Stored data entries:
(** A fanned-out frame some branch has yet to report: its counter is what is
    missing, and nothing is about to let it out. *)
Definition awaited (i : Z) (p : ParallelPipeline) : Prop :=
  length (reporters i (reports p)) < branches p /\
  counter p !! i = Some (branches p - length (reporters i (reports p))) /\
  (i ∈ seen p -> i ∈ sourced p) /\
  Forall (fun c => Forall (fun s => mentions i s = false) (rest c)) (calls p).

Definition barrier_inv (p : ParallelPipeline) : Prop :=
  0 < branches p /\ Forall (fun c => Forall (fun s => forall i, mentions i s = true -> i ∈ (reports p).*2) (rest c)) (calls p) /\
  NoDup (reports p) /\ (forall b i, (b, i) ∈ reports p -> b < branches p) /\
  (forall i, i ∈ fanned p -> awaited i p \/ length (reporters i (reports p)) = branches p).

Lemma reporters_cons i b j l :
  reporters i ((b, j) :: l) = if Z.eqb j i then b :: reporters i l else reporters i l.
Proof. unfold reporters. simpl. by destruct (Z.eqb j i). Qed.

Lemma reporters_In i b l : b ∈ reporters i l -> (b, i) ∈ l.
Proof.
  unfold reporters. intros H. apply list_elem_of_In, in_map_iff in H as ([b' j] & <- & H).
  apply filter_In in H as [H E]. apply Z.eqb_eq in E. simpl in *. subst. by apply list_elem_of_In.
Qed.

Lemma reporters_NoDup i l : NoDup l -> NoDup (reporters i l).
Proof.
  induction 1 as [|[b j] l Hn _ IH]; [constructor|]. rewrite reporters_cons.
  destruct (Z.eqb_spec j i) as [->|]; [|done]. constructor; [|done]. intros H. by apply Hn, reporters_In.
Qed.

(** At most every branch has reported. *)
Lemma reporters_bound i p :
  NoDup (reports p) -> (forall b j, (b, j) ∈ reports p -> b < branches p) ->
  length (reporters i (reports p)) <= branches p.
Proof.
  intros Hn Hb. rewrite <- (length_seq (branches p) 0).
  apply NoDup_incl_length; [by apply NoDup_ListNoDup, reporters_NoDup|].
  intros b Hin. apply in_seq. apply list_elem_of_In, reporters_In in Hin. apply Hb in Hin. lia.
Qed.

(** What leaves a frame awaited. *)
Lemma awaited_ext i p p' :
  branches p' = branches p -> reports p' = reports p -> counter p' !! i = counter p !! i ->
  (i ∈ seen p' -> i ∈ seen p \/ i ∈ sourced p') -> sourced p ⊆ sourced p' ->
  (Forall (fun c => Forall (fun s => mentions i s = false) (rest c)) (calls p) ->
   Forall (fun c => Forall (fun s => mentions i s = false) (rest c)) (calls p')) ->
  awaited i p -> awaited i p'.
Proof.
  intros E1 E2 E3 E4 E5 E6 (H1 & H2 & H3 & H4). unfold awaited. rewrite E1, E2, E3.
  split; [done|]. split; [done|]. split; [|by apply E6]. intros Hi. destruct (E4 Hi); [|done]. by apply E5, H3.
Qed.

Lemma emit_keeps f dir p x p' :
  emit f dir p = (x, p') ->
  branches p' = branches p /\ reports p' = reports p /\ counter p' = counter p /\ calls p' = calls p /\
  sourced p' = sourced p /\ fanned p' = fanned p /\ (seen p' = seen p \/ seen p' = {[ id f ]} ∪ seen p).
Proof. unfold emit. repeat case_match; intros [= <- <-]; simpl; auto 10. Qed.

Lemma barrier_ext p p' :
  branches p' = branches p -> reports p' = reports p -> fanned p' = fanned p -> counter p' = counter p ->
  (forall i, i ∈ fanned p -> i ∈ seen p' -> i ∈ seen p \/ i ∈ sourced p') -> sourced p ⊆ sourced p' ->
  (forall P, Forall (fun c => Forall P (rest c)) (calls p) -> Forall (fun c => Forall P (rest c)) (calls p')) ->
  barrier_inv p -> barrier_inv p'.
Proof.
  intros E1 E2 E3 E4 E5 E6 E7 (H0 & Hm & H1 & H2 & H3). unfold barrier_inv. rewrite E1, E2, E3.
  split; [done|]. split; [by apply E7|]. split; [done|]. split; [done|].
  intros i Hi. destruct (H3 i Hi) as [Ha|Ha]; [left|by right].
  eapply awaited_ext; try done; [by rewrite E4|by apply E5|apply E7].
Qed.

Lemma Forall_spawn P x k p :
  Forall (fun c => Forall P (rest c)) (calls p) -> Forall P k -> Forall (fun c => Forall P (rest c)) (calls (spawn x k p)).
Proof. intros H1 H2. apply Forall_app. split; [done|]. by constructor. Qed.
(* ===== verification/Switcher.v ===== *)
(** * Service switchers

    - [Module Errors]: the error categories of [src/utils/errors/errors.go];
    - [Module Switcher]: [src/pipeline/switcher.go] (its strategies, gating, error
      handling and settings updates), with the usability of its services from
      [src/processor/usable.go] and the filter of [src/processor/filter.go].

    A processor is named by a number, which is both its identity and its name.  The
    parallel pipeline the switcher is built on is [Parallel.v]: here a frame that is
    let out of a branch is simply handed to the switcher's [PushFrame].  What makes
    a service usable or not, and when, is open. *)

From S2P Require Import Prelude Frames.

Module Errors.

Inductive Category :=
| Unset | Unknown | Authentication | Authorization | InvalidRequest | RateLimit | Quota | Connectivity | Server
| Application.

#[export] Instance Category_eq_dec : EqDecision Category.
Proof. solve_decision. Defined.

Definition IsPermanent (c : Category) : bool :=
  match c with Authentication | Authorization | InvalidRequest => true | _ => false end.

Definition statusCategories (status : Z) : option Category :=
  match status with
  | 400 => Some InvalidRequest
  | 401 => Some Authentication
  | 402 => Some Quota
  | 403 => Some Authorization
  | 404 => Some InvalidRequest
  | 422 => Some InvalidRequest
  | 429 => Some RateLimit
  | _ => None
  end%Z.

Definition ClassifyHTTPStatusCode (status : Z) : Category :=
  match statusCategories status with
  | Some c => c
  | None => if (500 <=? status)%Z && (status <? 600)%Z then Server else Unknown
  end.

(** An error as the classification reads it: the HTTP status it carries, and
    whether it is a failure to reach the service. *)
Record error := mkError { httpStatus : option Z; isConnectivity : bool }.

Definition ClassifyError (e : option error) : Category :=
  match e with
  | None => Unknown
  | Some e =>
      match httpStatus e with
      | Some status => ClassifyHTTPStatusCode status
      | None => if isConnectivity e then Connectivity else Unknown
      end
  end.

Problem statement =
Scan the entries above for the line containing "branches p' = branches p /\", and copy it and all lines after it exactly, down to and including the line containing "counter p ->".

Task answer =
  branches p' = branches p /\ reports p' = reports p /\ counter p' = counter p /\ calls p' = calls p /\
  sourced p' = sourced p /\ fanned p' = fanned p /\ (seen p' = seen p \/ seen p' = {[ id f ]} ∪ seen p).
Proof. unfold emit. repeat case_match; intros [= <- <-]; simpl; auto 10. Qed.

Lemma barrier_ext p p' :
  branches p' = branches p -> reports p' = reports p -> fanned p' = fanned p -> counter p' = counter p ->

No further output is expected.